Personal information
- Nationality: Iranian
- Born: 23 September 1992 (age 33)

Sport
- Sport: Para-athletics
- Disability class: F57
- Event: shot put

Medal record
Men's para-athletics
Representing Iran
Paralympic Games
| Gold medal – first place | 2024 Paris | Shot put F57 |
World Championships
| Gold medal – first place | 2023 Paris | Shot put F57 |
| Gold medal – first place | 2024 Kobe | Shot put F57 |
| Gold medal – first place | 2025 New Delhi | Shot put F57 |
Asian Para Games
| Gold medal – first place | 2022 Hangzhou | Shot put F57 |
Islamic Solidarity Games
| Gold medal – first place | 2025 Riyadh | Shot put F57 |

= Yasin Khosravi =

Iranian Paralympic athlete (born 1992)

Yasin Khosravi (born 23 September 1992) is an Iranian para-athlete specializing in shot put. He represented Iran at the 2024 Summer Paralympics. He is a gold medalist at the Paralympic Games, Asian Para Games and Islamic Solidarity Games, and a three-time World Champion.

==Career==
Khosravi made his World Para Athletics Championships at the 2023 World Para Athletics Championships and won a gold medal in the shot put F57 event with a world record throw of 16.01 metres. In October 2023, he competed at the 2022 Asian Para Games, which was postponed due to the COVID-19 pandemic, and won a gold medal in the shot put F57 event with an Asian Para Games record throw of 16.00 metres.

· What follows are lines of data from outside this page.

(* ===== verification/TimeoutMinheap.v ===== *)
(** The min-heap timeout queue, kernel/timeout_minheap.h
    (TIMEOUT_BACKEND_MINHEAP): pending timeouts in a [min_heap_ref] ordered by
    their absolute expiry, the field [abs_ticks].  The heap has
    CONFIG_TIMEOUT_HEAP_MAX_ENTRIES slots; with none free [z_timeout_q_insert]
    panics, which [tq_room] rules out. *)

From S2P Require Import Prelude Timeout TimeoutOrder MinHeap.
From stdpp Require Import gmap.
#[local] Open Scope Z_scope.

Record timeout_heap := Timeout_heap {
  timeout_heap_inst : min_heap_ref toid;
  abs_ticks : toid -> Z
}.

Definition timeout_cmp (abs : toid -> Z) (a b : toid) : Z :=
  if abs a <? abs b then -1 else if abs b <? abs a then 1 else 0.

Definition z_timeout_q_root (q : timeout_heap) : option toid := min_heap_ref_peek q.(timeout_heap_inst).

Definition z_timeout_q_insert (curr_tick : Z) (q : timeout_heap) (to : toid) (d : Z) : timeout_heap * bool :=
  let abs := upd to (i64 (i64 curr_tick + d)) q.(abs_ticks) in
  let heap := (min_heap_ref_push (timeout_cmp abs) q.(timeout_heap_inst) to).2 in
  (Timeout_heap heap abs, heap.(idx) to =? 1).

Definition z_timeout_q_remove (q : timeout_heap) (to : toid) : timeout_heap * bool :=
  let was_first := q.(timeout_heap_inst).(idx) to =? 1 in
  (Timeout_heap (min_heap_ref_remove (timeout_cmp q.(abs_ticks)) q.(timeout_heap_inst) to).2 q.(abs_ticks),
   was_first).

Definition z_timeout_q_remainder (curr_tick : Z) (q : timeout_heap) (to : toid) : Z :=
  i64 (q.(abs_ticks) to - i64 curr_tick).

Definition z_timeout_q_next_expiry (curr_tick : Z) (q : timeout_heap) : Z :=
  match z_timeout_q_root q with
  | None => K_TICKS_FOREVER
  | Some t => i64 (q.(abs_ticks) t - i64 curr_tick)
  end.

Definition z_timeout_q_next_gap (curr_tick : Z) (q : timeout_heap) : Z :=
  match z_timeout_q_root q with
  | None => INT32_MAX
  | Some t => i32 (Z.min (i64 (q.(abs_ticks) t - i64 curr_tick)) INT32_MAX)
  end.

Definition z_timeout_q_advance (q : timeout_heap) (dt : Z) : timeout_heap := q.

Definition z_timeout_q_pop_due (curr_tick : Z) (q : timeout_heap) : option (toid * timeout_heap) :=
  match z_timeout_q_root q with
  | None => None
  | Some t =>
      if i64 curr_tick <? q.(abs_ticks) t then None
      else match min_heap_ref_pop (timeout_cmp q.(abs_ticks)) q.(timeout_heap_inst) with
           | Some (t, heap) => Some (t, Timeout_heap heap q.(abs_ticks))
           | None => None
           end
  end.

(** ** The heap of timeouts *)

Definition hlist (q : timeout_heap) : elist :=
  (fun t => (t, q.(abs_ticks) t)) <$> q.(timeout_heap_inst).(ref_storage).

Definition theap_ok (now : Z) (q : timeout_heap) : Prop :=
  0 <= now <= MAX_TICK /\ Z.of_nat q.(timeout_heap_inst).(ref_capacity) <= 65535 /\
  heap_ordered (timeout_cmp q.(abs_ticks)) q.(timeout_heap_inst).(ref_storage) /\
  idx_ok q.(timeout_heap_inst) /\
  (forall t, t ∈ q.(timeout_heap_inst).(ref_storage) ->
     now <= q.(abs_ticks) t <= MAX_TICK /\ t <> NULL).

Lemma timeout_cmp_le abs a b : cmp_le (timeout_cmp abs) a b <-> abs a <= abs b.
Proof.
  unfold cmp_le, timeout_cmp. destruct (Z.ltb_spec (abs a) (abs b)), (Z.ltb_spec (abs b) (abs a)); lia.
Qed.

Lemma timeout_cmp_good abs : good_cmp (timeout_cmp abs).
Proof.
  split.
  - intros x y z. rewrite !timeout_cmp_le. lia.
  - intros x y Hxy. apply timeout_cmp_le. unfold timeout_cmp in Hxy.
    destruct (Z.ltb_spec (abs x) (abs y)), (Z.ltb_spec (abs y) (abs x)); lia.
Qed.

Lemma hlist_fst q : (hlist q).*1 = q.(timeout_heap_inst).(ref_storage).
Proof. unfold hlist. rewrite <- list_fmap_compose. apply list_fmap_id. Qed.

Lemma elem_of_hlist q t e : (t, e) ∈ hlist q <->
  t ∈ q.(timeout_heap_inst).(ref_storage) /\ e = q.(abs_ticks) t.
Proof.
  unfold hlist. rewrite list_elem_of_fmap. split; [intros (x & E & Hx); by simplify_eq|].
  intros [Ht ->]. eauto.
Qed.

Lemma hlist_nodup now q : theap_ok now q -> NoDup (hlist q).*1.
Proof. intros (_ & _ & _ & (Hn & _) & _). by rewrite hlist_fst. Qed.

Lemma hlist_lookup now q t e : theap_ok now q ->
  elist_map (hlist q) !! t = Some e <-> t ∈ q.(timeout_heap_inst).(ref_storage) /\ e = q.(abs_ticks) t.
Proof. intros Hok. rewrite elist_lookup by (by eapply hlist_nodup). apply elem_of_hlist. Qed.

Lemma ordered_ext abs abs' st : (forall t, t ∈ st -> abs' t = abs t) ->
  heap_ordered (timeout_cmp abs) st -> heap_ordered (timeout_cmp abs') st.
Proof.
  intros He Hh j Hj x y Hx Hy. apply timeout_cmp_le.
  rewrite !He by (by eapply list_elem_of_lookup_2). apply timeout_cmp_le. by apply (Hh j).
Qed.

(** The root is the first to expire. *)
Lemma root_first now q : theap_ok now q ->
  match z_timeout_q_root q with
  | None => hlist q = []
  | Some t => elist_map (hlist q) !! t = Some (q.(abs_ticks) t) /\
      not_before (q.(abs_ticks) t) (elist_map (hlist q)) /\
      q.(timeout_heap_inst).(ref_storage) !! 0%nat = Some t
  end.
Proof.
  intros Hok. pose proof Hok as (_ & _ & Hh & _ & _). unfold z_timeout_q_root, min_heap_ref_peek.
  destruct (q.(timeout_heap_inst).(ref_storage)) as [|t st] eqn:E; [unfold hlist; by rewrite E|]. simpl.
  split; [apply (hlist_lookup now); [done|rewrite E; split; [set_solver|done]]|]. split; [|done].
  intros t' e' Ht'. apply (hlist_lookup now) in Ht' as [Hin ->]; [|done]. rewrite E in Hin.
  apply list_elem_of_lookup in Hin as [i Hi]. destruct (timeout_cmp_good q.(abs_ticks)) as [H1 H2].
  apply timeout_cmp_le. by apply (root_least _ H1 H2 (t :: st) t Hh eq_refl i).
Qed.

Lemma idx_first q t : idx_ok q.(timeout_heap_inst) -> t ∈ q.(timeout_heap_inst).(ref_storage) ->
  (q.(timeout_heap_inst).(idx) t =? 1) = true <-> q.(timeout_heap_inst).(ref_storage) !! 0%nat = Some t.
Proof.
  intros (_ & _ & Hi & _) [i Hin]%list_elem_of_lookup. rewrite Z.eqb_eq, (Hi _ _ Hin). split.
  - intros E. by replace i with 0%nat in Hin by lia.
  - intros H0. pose proof (Hi _ _ H0). pose proof (Hi _ _ Hin). lia.
Qed.

Lemma heap_insert_ok now q t d : theap_ok now q ->
  (length q.(timeout_heap_inst).(ref_storage) < q.(timeout_heap_inst).(ref_capacity))%nat ->
  t ∉ q.(timeout_heap_inst).(ref_storage) -> t <> NULL -> 0 <= d -> now + d <= MAX_TICK ->
  let r := z_timeout_q_insert now q t d in
  theap_ok now r.1 /\ elist_map (hlist r.1) = <[t := now + d]> (elist_map (hlist q)) /\
  (r.2 = true <-> not_before (now + d + 1) (elist_map (hlist q))).
Proof.
  intros Hok Hroom Ht Hnull Hd Hmax. pose proof Hok as (Hn & Hcap & Hh & Hi & Hr).
  unfold z_timeout_q_insert. pose proof Hmax as Hmax'. pose proof Hn as Hn'.
  unfold MAX_TICK, INT64_MAX in Hmax', Hn'.
  rewrite (i64_small now), (i64_small (now + d)) by lia.
  set (abs := upd t (now + d) q.(abs_ticks)).
  assert (Ea : abs t = now + d) by apply upd_eq.
  assert (Eo : forall x, x ∈ q.(timeout_heap_inst).(ref_storage) -> abs x = q.(abs_ticks) x).
  { intros x Hx. apply upd_ne. by intros ->. }
  destruct (timeout_cmp_good abs) as [Htr Htot].
  pose proof (ordered_ext q.(abs_ticks) abs _ Eo Hh) as Hh'.
  destruct (ref_push_ok (timeout_cmp abs) Htr Htot q.(timeout_heap_inst) t Hh' Hi Ht Hroom Hcap)
    as (_ & P2 & P3 & P4 & P5).
  pose proof (push_root (timeout_cmp abs) q.(timeout_heap_inst) t Hi Hroom) as Hroot.
  set (heap := (min_heap_ref_push _ _ _).2) in *. simpl.
  assert (Hok' : theap_ok now (Timeout_heap heap abs)).
  { split; [done|]. simpl. rewrite P5. split; [done|]. split; [done|]. split; [done|].
    intros x. rewrite P4. intros [->|Hx]%elem_of_cons; [rewrite Ea; split; [lia|done]|].
    rewrite Eo by done. by apply Hr. }
  split; [done|]. split.
  - apply map_eq. intros x. apply option_eq. intros e. rewrite (hlist_lookup now) by done. simpl.
    rewrite P4, elem_of_cons, lookup_insert_Some, (hlist_lookup now) by done. split.
    + intros [[->|Hx] ->]; [left; by rewrite Ea|right]. rewrite Eo by done. split; [by intros ->|done].
    + intros [[<- <-]|(Hne & Hx & ->)]; [by split; [left|]|]. split; [by right|by rewrite Eo].
  - pose proof (idx_first (Timeout_heap heap abs) t P3) as Hif. simpl in Hif.
    rewrite Hif by (rewrite P4; set_solver). clear Hif. split.
    + intros H0 x e [Hx ->]%(hlist_lookup now); [|done].
      destruct Hroot as [Hempty|(r & Hr0 & Hcase)]; [rewrite Hempty in Hx; set_solver|].
      apply list_elem_of_lookup_2 in Hr0 as Hrin.
      destruct Hcase as [Hc|Hc]; [rewrite H0 in Hc; simplify_eq; done|].
      apply list_elem_of_lookup in Hx as [i Hx].
      pose proof (root_least _ Htr Htot _ r Hh' Hr0 i x Hx) as Hle. apply timeout_cmp_le in Hle.
      apply list_elem_of_lookup_2 in Hx. rewrite !Eo in Hle by done.
      unfold timeout_cmp in Hc. rewrite Ea, Eo in Hc by done.
      destruct (Z.ltb_spec (now + d) (q.(abs_ticks) r)), (Z.ltb_spec (q.(abs_ticks) r) (now + d)); lia.
    + intros Hall. destruct (heap.(ref_storage) !! 0%nat) as [r|] eqn:E0.
      * f_equal. destruct (decide (r = t)) as [|Hne]; [done|exfalso].
        assert (Hrin : r ∈ q.(timeout_heap_inst).(ref_storage)).
        { apply list_elem_of_lookup_2 in E0. rewrite P4 in E0. set_solver. }
        specialize (Hall r (q.(abs_ticks) r)). rewrite (hlist_lookup now) in Hall by done.
        specialize (Hall (conj Hrin eq_refl)).
        assert (Htin : t ∈ heap.(ref_storage)) by (rewrite P4; set_solver).
        apply list_elem_of_lookup in Htin as [i Htin].
        pose proof (root_least _ Htr Htot _ r P2 E0 i t Htin) as Hle. apply timeout_cmp_le in Hle.
        rewrite Ea, Eo in Hle by done. lia.
      * apply lookup_ge_None in E0. rewrite (Permutation_length P4) in E0. simpl in E0. lia.
Qed.

Lemma heap_remove_ok now q t : theap_ok now q -> t ∈ q.(timeout_heap_inst).(ref_storage) ->
  let q' := (z_timeout_q_remove q t).1 in
  theap_ok now q' /\ elist_map (hlist q') = delete t (elist_map (hlist q)).
Proof.
  intros Hok Ht. pose proof Hok as (Hn & Hcap & Hh & Hi & Hr). unfold z_timeout_q_remove. simpl.
  destruct (timeout_cmp_good q.(abs_ticks)) as [Htr Htot].
  destruct (ref_remove_ok _ Htr Htot q.(timeout_heap_inst) t Hh Hi Ht) as (_ & P2 & P3 & P4 & P5).
  set (heap := (min_heap_ref_remove _ _ _).2) in *.
  assert (Hnd : NoDup (t :: heap.(ref_storage))) by (rewrite <- P4; apply Hi).
  apply NoDup_cons in Hnd as [Hnt _].
  assert (Hok' : theap_ok now (Timeout_heap heap q.(abs_ticks))).
  { split; [done|]. simpl. rewrite P5. split; [done|]. split; [done|]. split; [done|].
    intros x Hx. apply Hr. rewrite P4. set_solver. }
  split; [done|]. apply map_eq. intros x. apply option_eq. intros e.
  rewrite (hlist_lookup now), lookup_delete_Some, (hlist_lookup now) by done. simpl.
  rewrite P4, elem_of_cons. split; [|naive_solver]. intros [Hx ->]. split; [by intros ->|auto].
Qed.

(** ** The heap is a timeout queue *)

#[local, refine] Instance minheap_backend : TimeoutBackend := {
  tq := timeout_heap;
  tq_active q t := negb (q.(timeout_heap_inst).(idx) t =? 0);
  tq_insert := z_timeout_q_insert;
  tq_remove _ := z_timeout_q_remove;
  tq_remainder := z_timeout_q_remainder;
  tq_next_expiry := z_timeout_q_next_expiry;
  tq_next_gap := z_timeout_q_next_gap;
  tq_advance _ := z_timeout_q_advance;
  tq_pop_due := z_timeout_q_pop_due;
  tq_ok now q m := theap_ok now q /\ m = elist_map (hlist q);
  tq_room q := (length q.(timeout_heap_inst).(ref_storage) < q.(timeout_heap_inst).(ref_capacity))%nat
}.
Proof.
  - intros now q m [Hok ->]. pose proof Hok as (Hn & _ & _ & _ & Hr). split; [lia|].
    split; intros t e [Ht ->]%(hlist_lookup now); try done; specialize (Hr t Ht) as [? ?];
      [split; [lia|done]|lia].
  - intros now q m t [Hok ->]. pose proof Hok as (_ & _ & _ & (_ & _ & Hi & Ho) & _).
    destruct (decide (t ∈ q.(timeout_heap_inst).(ref_storage))) as [Ht|Ht].
    + rewrite bool_decide_eq_true_2 by (eexists; by apply (hlist_lookup now)).
      apply list_elem_of_lookup in Ht as [i Ht]. rewrite (Hi _ _ Ht).
      apply negb_true_iff, Z.eqb_neq. lia.
    + rewrite bool_decide_eq_false_2; [by rewrite Ho|].
      intros [e [Ht' _]%(hlist_lookup now)]; done.
  - intros now q m t d [Hok ->] Hroom Ht Hnull Hd Hmax. apply elist_none in Ht. rewrite hlist_fst in Ht.
    destruct (heap_insert_ok now q t d Hok Hroom Ht Hnull Hd Hmax) as (H1 & H2 & H3).
    split; [by split|]. by intros _ _.
  - intros now q m t e [Hok ->] [Ht ->]%(hlist_lookup now); [|done].
    destruct (heap_remove_ok now q t Hok Ht) as [H1 H2]. split; [by split|].
    intros _ Hb. pose proof Hok as (_ & _ & _ & Hi & _). pose proof (root_first now q Hok) as Hf.
    destruct (z_timeout_q_root q) as [r|]; [|exfalso; apply (f_equal (fmap fst)) in Hf; rewrite hlist_fst in Hf; simpl in Hf; rewrite Hf in Ht; set_solver].
    destruct Hf as (Hr & Hmin & H0). exists r, (q.(abs_ticks) r). split; [|split; [done|]].
    + intros ->. simpl in Hb. rewrite (proj2 (idx_first q t Hi Ht)) in Hb; done.
    + by apply (Hmin t), (hlist_lookup now).
  - intros now q m t e [Hok ->] [Ht ->]%(hlist_lookup now); [|done].
    pose proof Hok as (Hn & _ & _ & _ & Hr). specialize (Hr t Ht) as [? _].
    unfold z_timeout_q_remainder, MAX_TICK, INT64_MAX in *. rewrite (i64_small now), i64_small; lia.
  - intros now q m [Hok ->] _. pose proof (root_first now q Hok) as Hf. unfold z_timeout_q_next_expiry.
    destruct (z_timeout_q_root q) as [t|]; [right|left; by rewrite Hf]. destruct Hf as (Ht & Hmin & _).
    exists t, (q.(abs_ticks) t). split; [done|]. split; [done|].
    apply (hlist_lookup now) in Ht as [Ht _]; [|done].
    pose proof Hok as (Hn & _ & _ & _ & Hr). specialize (Hr t Ht) as [? _].
    unfold MAX_TICK, INT64_MAX in *. rewrite (i64_small now), i64_small; lia.
  - intros now q m [Hok ->] _. pose proof (root_first now q Hok) as Hf. unfold z_timeout_q_next_gap.
    destruct (z_timeout_q_root q) as [t|]; [right|left; by rewrite Hf]. destruct Hf as (Ht & Hmin & _).
    exists t, (q.(abs_ticks) t). split; [done|]. split; [done|].
    apply (hlist_lookup now) in Ht as [Ht _]; [|done].
    pose proof Hok as (Hn & _ & _ & _ & Hr). specialize (Hr t Ht) as [? _].
    unfold MAX_TICK, INT64_MAX, INT32_MAX in *. rewrite (i64_small now), (i64_small (_ - _)), i32_small; lia.
  - intros now q m d [Hok ->] _ Hd Hnb Hmax. split; [|done]. pose proof Hok as (Hn & Hcap & Hh & Hi & Hr).
    split; [lia|]. split; [done|]. split; [done|]. split; [done|]. intros t Ht.
    specialize (Hr t Ht) as [? ?]. split; [|done]. specialize (Hnb t (q.(abs_ticks) t)).
    rewrite (hlist_lookup now) in Hnb by done. specialize (Hnb (conj Ht eq_refl)). unfold z_timeout_q_advance. lia.
  - intros now q m [Hok ->]. pose proof (root_first now q Hok) as Hf. unfold z_timeout_q_pop_due.
    pose proof Hok as (Hn & _ & _ & _ & Hr).
    destruct (z_timeout_q_root q) as [t|]; [|rewrite Hf; by intros ? ?]. destruct Hf as (Ht & Hmin & H0).
    rewrite i64_small by (unfold MAX_TICK, INT64_MAX in *; lia).
    destruct (Z.ltb_spec now (q.(abs_ticks) t)); [eapply not_before_weaken; [done|lia]|].
    apply (hlist_lookup now) in Ht as [Ht _]; [|done]. specialize (Hr t Ht) as [? _].
    destruct (heap_remove_ok now q t Hok Ht) as [Hok' Hm']. unfold min_heap_ref_pop.
    destruct q.(timeout_heap_inst).(ref_storage) as [|r st] eqn:E; [done|]. simplify_eq/=.
    split; [apply (hlist_lookup now); [done|rewrite E; split; [set_solver|lia]]|]. by split.
Defined.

In May 2024, he competed at the 2024 World Para Athletics Championships and won a gold medal in the shot put F57 event. He then represented Iran at the 2024 Summer Paralympics and won a gold medal in the shot put F57 event, with a Paralympic record throw of 15.96 metres.

In October 2025, he competed at the 2025 World Para Athletics Championships and won a gold medal in the shot put F57 event with a new world record throw of 16.60 metres. The next month he competed at the 2025 Islamic Solidarity Games and won a gold medal in the shot put F57 event with a throw of 15.65 metres.